▸ WHAT IS REQUIRED
Please give the number of lines in the records below that include "Hoff", with no other output.

(Collected data)
(** ** Round trip *)




Lemma currentTime_same_minute_witness :
  fst (currentTime (time.mkClock (fun _ => time.mkTime 1474627140 0 3600) 0)) =
  fst (currentTime (time.mkClock (fun _ => time.mkTime 1474627199 999999999 3600) 7)).
Proof.
  apply (currentTime_same_minute
           (time.mkClock (fun _ => time.mkTime 1474627140 0 3600) 0)
           (time.mkClock (fun _ => time.mkTime 1474627199 999999999 3600) 7)).
  - unfold representable. split; vm_compute; [intros E; discriminate E | reflexivity].
  - unfold representable. split; vm_compute; [intros E; discriminate E | reflexivity].
  - reflexivity.
  - reflexivity.
Defined.

(** ** The repository's test *)

(** [TestCurrentTime] never calls [t.Fail()]: whatever instant the clock
    shows, in a zone within a day of UTC, the text of [currentTime]
    parses with the layout RFC822Z, and the test leaves its [*testing.T]
    as it found it, after one reading of the clock. *)
Theorem TestCurrentTime_passes (t : testing.T) (c : time.Clock) :
  - 86400 < time.offset (time.reading c (time.calls c)) < 86400 ->
  TestCurrentTime t c = (t, time.mkClock (time.reading c) (S (time.calls c))).
Proof.
  intros Hoff. unfold TestCurrentTime, currentTime, time.Now.
  destruct (time.absDate (time.abs (time.reading c (time.calls c))))
    as [[[year month] day] yday] eqn:Ed.
  destruct (time.absClock (time.abs (time.reading c (time.calls c))))
    as [[hour min] sec] eqn:Ec.
  rewrite (Parse_Format _ Hoff _ _ _ _ _ _ _ Ed Ec). reflexivity.
Qed.

Lemma TestCurrentTime_passes_witness :
  testing.failed
    (fst (TestCurrentTime (testing.mkT false)
            (time.mkClock (fun _ => t_2016_09_23_1139) 0))) = false.
Proof.
  rewrite (TestCurrentTime_passes (testing.mkT false)
             (time.mkClock (fun _ => t_2016_09_23_1139) 0)).
  - reflexivity.
  - cbn [time.reading time.calls]. unfold t_2016_09_23_1139. cbn [time.offset]. lia.
Defined.

(** ** The text names the minute *)

Lemma Year_eq (t : time.Time) (year month day yday : Z) :
  time.absDate (time.abs t) = (year, month, day, yday) -> Year t = year.
Proof. unfold Year. now intros ->. Qed.

(** The converse of the reading of the formatter as a function of the
    minute: between 1969 and 2068, in zones of whole minutes, two
    invocations return the same text exactly when they fall in the same
    wall-clock minute of the same zone.  A client can tell any two
    minutes of that century apart. *)
Theorem currentTime_text_names_the_minute (c1 c2 : time.Clock) :
  let t1 := time.reading c1 (time.calls c1) in
  let t2 := time.reading c2 (time.calls c2) in
  - 86400 < time.offset t1 < 86400 -> - 86400 < time.offset t2 < 86400 ->
  representable t1 -> representable t2 ->
  1969 <= Year t1 <= 2068 -> 1969 <= Year t2 <= 2068 ->
  Z.rem (time.offset t1) 60 = 0 -> Z.rem (time.offset t2) 60 = 0 ->
  (fst (currentTime c1) = fst (currentTime c2) <->
   time.offset t1 = time.offset t2 /\ wallMinute t1 = wallMinute t2).
Proof.
  intros t1 t2 Ho1 Ho2 Hr1 Hr2 Hy1 Hy2 Hm1 Hm2.
  unfold currentTime, time.Now. cbn [fst]. fold t1 t2. split.
  - intros Heq.
    destruct (time.absDate (time.abs t1)) as [[[y1 mo1] d1] yd1] eqn:Ed1.
    destruct (time.absClock (time.abs t1)) as [[h1 mi1] s1] eqn:Ec1.
    destruct (time.absDate (time.abs t2)) as [[[y2 mo2] d2] yd2] eqn:Ed2.
    destruct (time.absClock (time.abs t2)) as [[h2 mi2] s2] eqn:Ec2.
    rewrite (Year_eq t1 _ _ _ _ Ed1) in Hy1. rewrite (Year_eq t2 _ _ _ _ Ed2) in Hy2.
    pose proof (Parse_Format_window t1 Ho1 _ _ _ _ _ _ _ Ed1 Ec1 Hr1 Hy1 Hm1) as P1.
    pose proof (Parse_Format_window t2 Ho2 _ _ _ _ _ _ _ Ed2 Ec2 Hr2 Hy2 Hm2) as P2.
    rewrite Heq, P2 in P1. injection P1 as Hu Ho.
    split; [symmetry; exact Ho|]. unfold wallMinute. rewrite Ho in Hu. dlia.
  - intros [Ho Hm]. apply Format_same_minute; [exact Ho|].
    rewrite (abs_representable t1 Hr1), (abs_representable t2 Hr2).
    unfold wallMinute in Hm. rewrite unixToAbsolute_value. dlia.
Qed.

Lemma currentTime_text_names_the_minute_witness :
  fst (currentTime (time.mkClock (fun _ => time.mkTime 1474627140 0 3600) 0)) =
  fst (currentTime (time.mkClock (fun _ => time.mkTime 1474627200 0 3600) 0)) <->
  3600 = 3600 /\
  wallMinute (time.mkTime 1474627140 0 3600) = wallMinute (time.mkTime 1474627200 0 3600).
Proof.
  apply (currentTime_text_names_the_minute
           (time.mkClock (fun _ => time.mkTime 1474627140 0 3600) 0)
           (time.mkClock (fun _ => time.mkTime 1474627200 0 3600) 0)).
  - cbn [time.reading time.calls time.offset]. lia.
  - cbn [time.reading time.calls time.offset]. lia.
  - unfold representable. split; vm_compute; [intros E; discriminate E | reflexivity].
  - unfold representable. split; vm_compute; [intros E; discriminate E | reflexivity].
  - change (Year (time.reading (time.mkClock (fun _ => time.mkTime 1474627140 0 3600) 0)
                    (time.calls (time.mkClock (fun _ => time.mkTime 1474627140 0 3600) 0))))
      with 2016. lia.
  - change (Year (time.reading (time.mkClock (fun _ => time.mkTime 1474627200 0 3600) 0)
                    (time.calls (time.mkClock (fun _ => time.mkTime 1474627200 0 3600) 0))))
      with 2016. lia.
  - reflexivity.
  - reflexivity.
Defined.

▸ EXPECTED ANSWER
2